It’s really no surprise that you tire of hearing about sex when the subject of the book is Professor Alfred Kinsey, the pioneering sex professor of the 1940s, whose biographical movie was nominated for several Academy Awards this year.
The main character in this fictional reconstruction is John Milk, a sexually inexperienced senior student from Indiana University, who is coerced by another student to attend Kinsey’s lectures on sex. The lectures are groundbreaking because they cover everything about sex, a subject which until then (1939) had never been discussed openly.
Quite hard to believe given the sexually-liberated atmosphere of today, but in those days sex was incredibly taboo and never spoken of in public; even rarely mentioned in private.
Milk is so impressed that he agrees to an interview with Prok (Professor Kinsey) where he gives all the details of his (meagre) sexual history. Prok is, in turn, so impressed with Milk that he hires him as an assistant. Such is the professor's charisma that Milk is drawn to him as a father figure, role model and sexual partner — even though he’s straight and Prok is happily married.
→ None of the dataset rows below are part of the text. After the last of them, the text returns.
Lemma createDeps_extends rec a :
  (∀ p rb rs x w r x' w',
     rec p rb rs x w = Ok (r, x', w') → extends x w x' w') →
  ∀ inputs x w x' w',
    createDeps rec a inputs x w = Ok (x', w') → extends x w x' w'.
Proof.
  intros Hrec. induction inputs as [|i rest IH]; intros x w x' w' H.
  - injection H as <- <-. apply extends_refl.
  - apply createDeps_Ok_inv in H as (dep & x1 & w1 & H1 & H2).
    apply Hrec in H1. apply IH in H2.
    eapply extends_trans; [exact H1|].
    eapply extends_trans; [|exact H2].
    destruct dep; [apply extends_addDep | apply extends_refl].
Qed.

Lemma createStep_extends fuel p rb rs x w r x' w' :
  createStep E fuel p rb rs x w = Ok (r, x', w') → extends x w x' w'.
Proof.
  revert p rb rs x w r x' w'.
  induction fuel as [|fuel IH]; intros p rb rs x w r x' w' H; [discriminate|].
  apply createStep_Ok_inv in H
    as [(_ & _ & -> & ->)
       |[(_ & a & s & Hl & _ & _ & -> & ->)
        |(_ & _ & d & _ & [(_ & _ & -> & ->)
                           |(_ & x2 & w3 & Hd & Hf & _ & ->)])]].
  - apply extends_refl.
  - by apply extends_linkFound.
  - apply extends_valid.
  - apply (createDeps_extends _ _ IH) in Hd.
    pose proof (extends_allocStep p rb rs d x w) as Ha.
    pose proof (extends_trans _ _ _ _ _ _ Ha Hd) as H13.
    eapply extends_finishStep; [exact H13| |exact Hf].
    destruct Hd as (_ & N & _). simpl in N. lia.
Qed.

End CreateStepExtends.

(** ** Case analysis of [createBuild] *)

Lemma heapOnly_refl w : heapOnly w w.
Proof. by destruct w. Qed.

Lemma heapOnly_trans w1 w2 w3 :
  heapOnly w1 w2 → heapOnly w2 w3 → heapOnly w1 w3.
Proof. unfold heapOnly. intros H1 H2. rewrite H2, H1. reflexivity. Qed.

Lemma empty_union_option_None :
  (∅ : gset nat) ∪ option_to_set None = ∅.
Proof. set_solver. Qed.

Section CreateBuildCases.
Context (E : Env).

Lemma createStep_None_newSteps fuel p rb rs x w x' w' :
  createStep E fuel p rb rs x w = Ok (None, x', w') →
  newSteps x' = newSteps x.
Proof.
  intros H. destruct fuel as [|fuel]; [discriminate|].
  apply createStep_Ok_inv in H
    as [(_ & _ & -> & _)
       |[(_ & a & s & _ & _ & [=] & _)
        |(_ & _ & d & _ & [(_ & _ & -> & _)|(_ & x2 & w3 & _ & _ & [=] & _)])]];
    done.
Qed.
Kinsey, however, believes that sex is not emotional but rather the function of human animals, meaning that all forms of sexual deviancy are natural. In fact, the only things he views as abnormal are abstinence, celibacy and delayed marriage.
Prok is already fanatical about his research but Milk soon shares his passion, joining the researcher's "inner circle" — where there are no secrets, although the goings-on must be kept secret from the outside world.
Although "The Inner Circle" is a well written and interesting read, after a while the subject of sex gets, frankly, a little boring and tedious. You just wish that Boyle would describe the characters shopping rather than getting aroused for what feels like the millionth time.